What inspired you to conduct this study?

Atrial fibrillation confers a substantial risk of stroke, morbidity and mortality. The prevalence of atrial fibrillation is higher in patients with end-stage kidney disease as compared to the general population. It occurs more frequently in patients on hemodialysis as compared to patients on peritoneal dialysis, occurring in as many as 1 of 3 individuals on hemodialysis. Even after patients receive kidney transplants, atrial fibrillation continues to occur in up to 7% of kidney transplant recipients. We were interested in studying whether pretransplant dialysis modality is associated with the risk of atrial fibrillation posttransplantation.

Which USRDS datasets did you use to conduct your study?

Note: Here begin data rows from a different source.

Definition Client : Z := 1.
Definition Server : Z := 2.
Definition Local : Z := 4.
Definition ClientNode : Z := Z.lor Client NodeSide.
Definition ServerNode : Z := Z.lor Server NodeSide.
Definition ClientHypervisor : Z := Z.lor Client HypervisorSide.
Definition ServerHypervisor : Z := Z.lor Server HypervisorSide.
Definition ClientGatewayHypervisor : Z := Z.lor Client GatewayHypervisorSide.
Definition ServerGatewayHypervisor : Z := Z.lor Server GatewayHypervisorSide.
Definition ClientGateway : Z := Z.lor Client GatewaySide.
Definition ServerGateway : Z := Z.lor Server GatewaySide.
Definition ClientProcess : Z := Z.lor Client ProcessSide.
Definition ServerProcess : Z := Z.lor Server ProcessSide.
Definition Rest : Z := 0.

(** The slice of names: an index without a name holds the empty string. *)
Definition TAPSideEnumsString : list string :=
  let names := [(Rest, "rest"); (Client, "c"); (Server, "s"); (Local, "local");
    (ClientNode, "c-nd"); (ServerNode, "s-nd"); (ClientHypervisor, "c-hv");
    (ServerHypervisor, "s-hv"); (ClientGatewayHypervisor, "c-gw-hv");
    (ServerGatewayHypervisor, "s-gw-hv"); (ClientGateway, "c-gw"); (ServerGateway, "s-gw");
    (ClientProcess, "c-p"); (ServerProcess, "s-p")] in
  foldl (fun l nv => <[Z.to_nat nv.1 := nv.2]> l) (replicate (Z.to_nat (ServerProcess + 1)) "") names.

(** [None] is the panic of an index out of range. *)
Definition TAPSideEnum_String (s : Z) : option string := TAPSideEnumsString !! Z.to_nat s.

Definition ToTAPSide (d : Z) : Z := d.

Definition TAG_TYPE_TUNNEL_IP_ID : Z := 4.

(** * Printing *)

Definition ID_OTHER : Z := -1.
Definition ID_INTERNET : Z := -2.

Definition marshalUint16WithSpecialID (v : Z) : string :=
  if (v =? ID_OTHER) || (v =? ID_INTERNET) then FormatInt v 10
  else FormatUint (Z.land (u64 v) 65535) 10.

Definition marshalInt32WithSpecialID (v : Z) : Z :=
  if (v =? ID_OTHER) || (v =? ID_INTERNET) then v
  else i32 (Z.land (u64 v) 65535).

Definition unmarshalInt32WithSpecialID (v : Z) : Z := i16 v.

(** [net.IP.String]: dotted decimal for 4 bytes and for IPv4-mapped addresses,
    hexadecimal groups otherwise, with [::] for the first longest run of at
    least two zero groups. *)
Definition IPv4_String (b : list Z) : string := Join ((fun x => FormatUint x 10) <$> b) ".".

Fixpoint groups (b : list Z) : list Z :=
  match b with
  | x :: y :: b => (x * 256 + y) :: groups b
  | _ => []
  end.

Fixpoint zero_run (g : list Z) : nat :=
  match g with
  | x :: g => if x =? 0 then S (zero_run g) else 0%nat
  | [] => 0%nat
  end.

(** The start and the length of the longest run of zero groups, from group [i]. *)
Fixpoint longest_run (g : list Z) (i : nat) (best : nat * nat) : nat * nat :=
  match g with
  | [] => best
  | _ :: g' =>
      let n := zero_run g in
      longest_run g' (S i) (if (best.2 <? n)%nat then (i, n) else best)
  end.

Definition IPv6_String (b : list Z) : string :=
  let g := groups b in
  let hex := fun l => Join ((fun x => FormatUint x 16) <$> l) ":" in
  let '(s, n) := longest_run g 0 (0%nat, 0%nat) in
  if (n <? 2)%nat then hex g else hex (take s g) +:+ "::" +:+ hex (drop (s + n) g).

Definition v4_in_v6_prefix : list Z := [0; 0; 0; 0; 0; 0; 0; 0; 0; 0; 255; 255].

Definition hex_byte (x : Z) : string := String (digit (x / 16)) (String (digit (x mod 16)) "").

Definition IP_String (b : list Z) : string :=
  if bool_decide (b = []) then "<nil>"
  else if zlen b =? 4 then IPv4_String b
  else if (zlen b =? 16) && bool_decide (take 12 b = v4_in_v6_prefix) then IPv4_String (drop 12 b)
  else if negb (zlen b =? 16) then "?" +:+ Join (hex_byte <$> b) ""
  else IPv6_String b.

(** [if len(t.IP6) == 0 { t.IP6 = net.IPv6zero }]: the address that is written. *)
Definition ip6_or_zero (ip : list Z) : list Z := if zlen ip =? 0 then replicate 16 0 else ip.

Definition TAP_PORT_STR_LEN : Z := 8.

(** Eight hexadecimal digits; [None] is the panic of slicing at a negative index,
    or of slicing past the end of the buffer, here or at the next field. *)
Definition putTAPPort (tapPort : Z) : Marshal := fun cap out =>
  let s := FormatUint tapPort 16 in
  if (TAP_PORT_STR_LEN <? slen s) || (cap <? slen out + TAP_PORT_STR_LEN) then None
  else Some (out +:+ String.substring 0 (Z.to_nat (TAP_PORT_STR_LEN - slen s)) "00000000" +:+ s).

(** * Tags *)

Record Field := mkField {
  Field_GlobalThreadID : Z;
  Field_IP6 : list Z;
  Field_MAC : Z;
  Field_IP : Z;
  Field_L3EpcID : Z;
  Field_L3DeviceID : Z;
  Field_L3DeviceType : Z;
  Field_RegionID : Z;
  Field_SubnetID : Z;
  Field_HostID : Z;
  Field_PodNodeID : Z;
  Field_AZID : Z;
  Field_PodGroupID : Z;
  Field_PodNSID : Z;
  Field_PodID : Z;
  Field_PodClusterID : Z;
  Field_ServiceID : Z;
  Field_ResourceGl0ID : Z;
  Field_ResourceGl0Type : Z;
  Field_ResourceGl1ID : Z;
  Field_ResourceGl1Type : Z;
  Field_ResourceGl2ID : Z;
  Field_ResourceGl2Type : Z;
  Field_MAC1 : Z;
  Field_IP61 : list Z;
  Field_IP1 : Z;
  Field_L3EpcID1 : Z;
  Field_L3DeviceID1 : Z;
  Field_L3DeviceType1 : Z;
  Field_RegionID1 : Z;
  Field_SubnetID1 : Z;
  Field_HostID1 : Z;
  Field_PodNodeID1 : Z;
  Field_AZID1 : Z;
  Field_PodGroupID1 : Z;
  Field_PodNSID1 : Z;
  Field_PodID1 : Z;
  Field_PodClusterID1 : Z;
  Field_ServiceID1 : Z;
  Field_ResourceGl0ID1 : Z;
  Field_ResourceGl0Type1 : Z;
  Field_ResourceGl1ID1 : Z;
  Field_ResourceGl1Type1 : Z;
  Field_ResourceGl2ID1 : Z;
  Field_ResourceGl2Type1 : Z;
  Field_ACLGID : Z;
  Field_Direction : Z;
  Field_Protocol : Z;
  Field_ServerPort : Z;
  Field_VTAPID : Z;
  Field_TAPPort : Z;
  Field_TAPSide : Z;
  Field_TAPType : Z;
  Field_IsIPv6 : Z;
  Field_IsKeyService : Z;
  Field_L7Protocol : Z;
  Field_TagType : Z;
  Field_TagValue : Z
}.

Record Tag := mkTag {
  Tag_Field : Field;
  Tag_Code : Z;
  Tag_id : string
}.

(** ** Columns *)

Definition GenTagColumns_1 (code : Z) : list Column :=
  [
    NewColumnWithGroupBy "time" DateTime;
    NewColumn "_tid" UInt8 |> SetComment "用于区分trident不同的pipeline" |> SetIndex IndexNone
  ]
  ++ (if has code ACLGID then [
    NewColumnWithGroupBy "acl_gid" UInt16 |> SetComment "ACL组ID"
  ] else [])
  ++ (if has code AZID then [
    NewColumnWithGroupBy "az_id" UInt16 |> SetComment "可用区ID"
  ] else [])
  ++ (if has code AZIDPath then [
    NewColumnWithGroupBy "az_id_0" UInt16 |> SetComment "ip4/6_0对应的可用区ID";
    NewColumnWithGroupBy "az_id_1" UInt16 |> SetComment "ip4/6_1对应的可用区ID"
  ] else [])
  ++ (if has code Direction then [
    NewColumnWithGroupBy "direction" LowCardinalityString |> SetComment "统计量对应的流方向. c2s: ip为客户端, s2c: ip为服务端"
  ] else [])
  ++ (if has code HostID then [
    NewColumnWithGroupBy "host_id" UInt16 |> SetComment "宿主机ID"
  ] else [])
  ++ (if has code HostIDPath then [
    NewColumnWithGroupBy "host_id_0" UInt16 |> SetComment "ip4/6_0对应的宿主机ID";
    NewColumnWithGroupBy "host_id_1" UInt16 |> SetComment "ip4/6_1对应的宿主机ID"
  ] else [])
  ++ (if has code IP then [
    NewColumnWithGroupBy "ip4" IPv4 |> SetComment "IPv4地址";
    NewColumnWithGroupBy "ip6" IPv6 |> SetComment "IPV6地址";
    NewColumnWithGroupBy "is_ipv4" UInt8 |> SetIndex IndexMinmax |> SetComment "是否IPV4地址. 0: 否, ip6字段有效, 1: 是, ip4字段有效"
  ] else [])
  ++ (if has code IPPath then [
    NewColumnWithGroupBy "ip4_0" IPv4;
    NewColumnWithGroupBy "ip4_1" IPv4;
    NewColumnWithGroupBy "ip6_0" IPv6;
    NewColumnWithGroupBy "ip6_1" IPv6;
    NewColumnWithGroupBy "is_ipv4" UInt8 |> SetIndex IndexMinmax
  ] else [])
  ++ (if has code IsKeyService then [
    NewColumnWithGroupBy "is_key_service" UInt8 |> SetComment "是否属于关键服务0: 否, 1: 是" |> SetIndex IndexMinmax
  ] else []).

Definition GenTagColumns_2 (code : Z) : list Column :=
  (if has code L3Device then [
    NewColumnWithGroupBy "l3_device_id" UInt32 |> SetComment "ip对应的资源ID";
    NewColumnWithGroupBy "l3_device_type" UInt8 |> SetComment "ip对应的资源类型"
  ] else [])
  ++ (if has code L3DevicePath then [
    NewColumnWithGroupBy "l3_device_id_0" UInt32 |> SetComment "ip4/6_0对应的资源ID";
    NewColumnWithGroupBy "l3_device_id_1" UInt32 |> SetComment "ip4/6_1对应的资源ID";
    NewColumnWithGroupBy "l3_device_type_0" UInt8 |> SetComment "ip4/6_0对应的资源类型";
    NewColumnWithGroupBy "l3_device_type_1" UInt8 |> SetComment "ip4/6_1对应的资源类型"
  ] else [])
  ++ (if has code L3EpcID then [
    NewColumnWithGroupBy "l3_epc_id" Int32 |> SetComment "ip对应的EPC ID"
  ] else [])
  ++ (if has code L3EpcIDPath then [
    NewColumnWithGroupBy "l3_epc_id_0" Int32 |> SetComment "ip4/6_0对应的EPC ID";
    NewColumnWithGroupBy "l3_epc_id_1" Int32 |> SetComment "ip4/6_1对应的EPC ID"
  ] else [])
  ++ (if has code L7Protocol then [
    NewColumnWithGroupBy "l7_protocol" UInt8 |> SetComment "应用协议0: unknown, 1: http, 2: dns, 3: mysql, 4: redis, 5: dubbo, 6: kafka"
  ] else [])
  ++ (if has code MAC then [

  ] else [])
  ++ (if has code MACPath then [

  ] else []).

Definition GenTagColumns_3 (code : Z) : list Column :=
  (if has code PodClusterID then [
    NewColumnWithGroupBy "pod_cluster_id" UInt16 |> SetComment "ip对应的容器集群ID"
  ] else [])
  ++ (if has code PodClusterIDPath then [
    NewColumnWithGroupBy "pod_cluster_id_0" UInt16 |> SetComment "ip4/6_0对应的容器集群ID";
    NewColumnWithGroupBy "pod_cluster_id_1" UInt16 |> SetComment "ip4/6_1对应的容器集群ID"
  ] else [])
  ++ (if has code PodGroupID then [
    NewColumnWithGroupBy "pod_group_id" UInt32 |> SetComment "ip对应的容器工作负载ID"
  ] else [])
  ++ (if has code PodGroupIDPath then [
    NewColumnWithGroupBy "pod_group_id_0" UInt32 |> SetComment "ip4/6_0对应的容器工作负载ID";
    NewColumnWithGroupBy "pod_group_id_1" UInt32 |> SetComment "ip4/6_1对应的容器工作负载ID"
  ] else [])
  ++ (if has code PodID then [
    NewColumnWithGroupBy "pod_id" UInt32 |> SetComment "ip对应的容器POD ID"
  ] else [])
  ++ (if has code PodIDPath then [
    NewColumnWithGroupBy "pod_id_0" UInt32 |> SetComment "ip4/6_0对应的容器POD ID";
    NewColumnWithGroupBy "pod_id_1" UInt32 |> SetComment "ip4/6_1对应的容器POD ID"
  ] else [])
  ++ (if has code PodNodeID then [
    NewColumnWithGroupBy "pod_node_id" UInt32 |> SetComment "ip对应的容器节点ID"
  ] else [])
  ++ (if has code PodNodeIDPath then [
    NewColumnWithGroupBy "pod_node_id_0" UInt32 |> SetComment "ip4/6_0对应的容器节点ID";
    NewColumnWithGroupBy "pod_node_id_1" UInt32 |> SetComment "ip4/6_1对应的容器节点ID"
  ] else [])
  ++ (if has code PodNSID then [
    NewColumnWithGroupBy "pod_ns_id" UInt16 |> SetComment "ip对应的容器命名空间ID"
  ] else [])
  ++ (if has code PodNSIDPath then [
    NewColumnWithGroupBy "pod_ns_id_0" UInt16 |> SetComment "ip4/6_0对应的容器命名空间ID";
    NewColumnWithGroupBy "pod_ns_id_1" UInt16 |> SetComment "ip4/6_1对应的容器命名空间ID"
  ] else [])
  ++ (if has code Protocol then [
    NewColumnWithGroupBy "protocol" UInt8 |> SetComment "0: 非IP包, 1-255: ip协议号(其中 1:icmp 6:tcp 17:udp)"
  ] else [])
  ++ (if has code RegionID then [
    NewColumnWithGroupBy "region_id" UInt16 |> SetComment "ip对应的云平台区域ID"
  ] else [])
  ++ (if has code RegionIDPath then [
    NewColumnWithGroupBy "region_id_0" UInt16 |> SetComment "ip4/6_0对应的云平台区域ID";
    NewColumnWithGroupBy "region_id_1" UInt16 |> SetComment "ip4/6_1对应的云平台区域ID"
  ] else []).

We used the USRDS standard analytical files, which includes Core file (eg: patients, medevid, rxhist, etc,.), Transplant file, Institutional Claims, Medicare Claims, and Physician Supplier files.

Using plain language, please summarize your study conclusions in two or three points.

  • We found that patients who received hemodialysis as compared to those who received peritoneal dialysis pretransplantation were at 20% increased risk of developing new onset atrial fibrillation posttransplantation.
  • We also found that other factors such as longer dialysis vintage, female donor, and having a high number of HLA mismatches were also associated with a higher risk of atrial fibrillation posttransplantation.
  • As we learn more about risk factors for posttransplant atrial fibrillation, we can more accurately stratify patients into risk categories allowing us to monitor and manage high- risk patients.

Please share a specific insight about working with USRDS data that you learned during the completion of this study.

We did not gain any new insight from conducting this specific study. We are very familiar with the wealth of data in the USRDS database and have used it for a multitude of studies that we have previously published.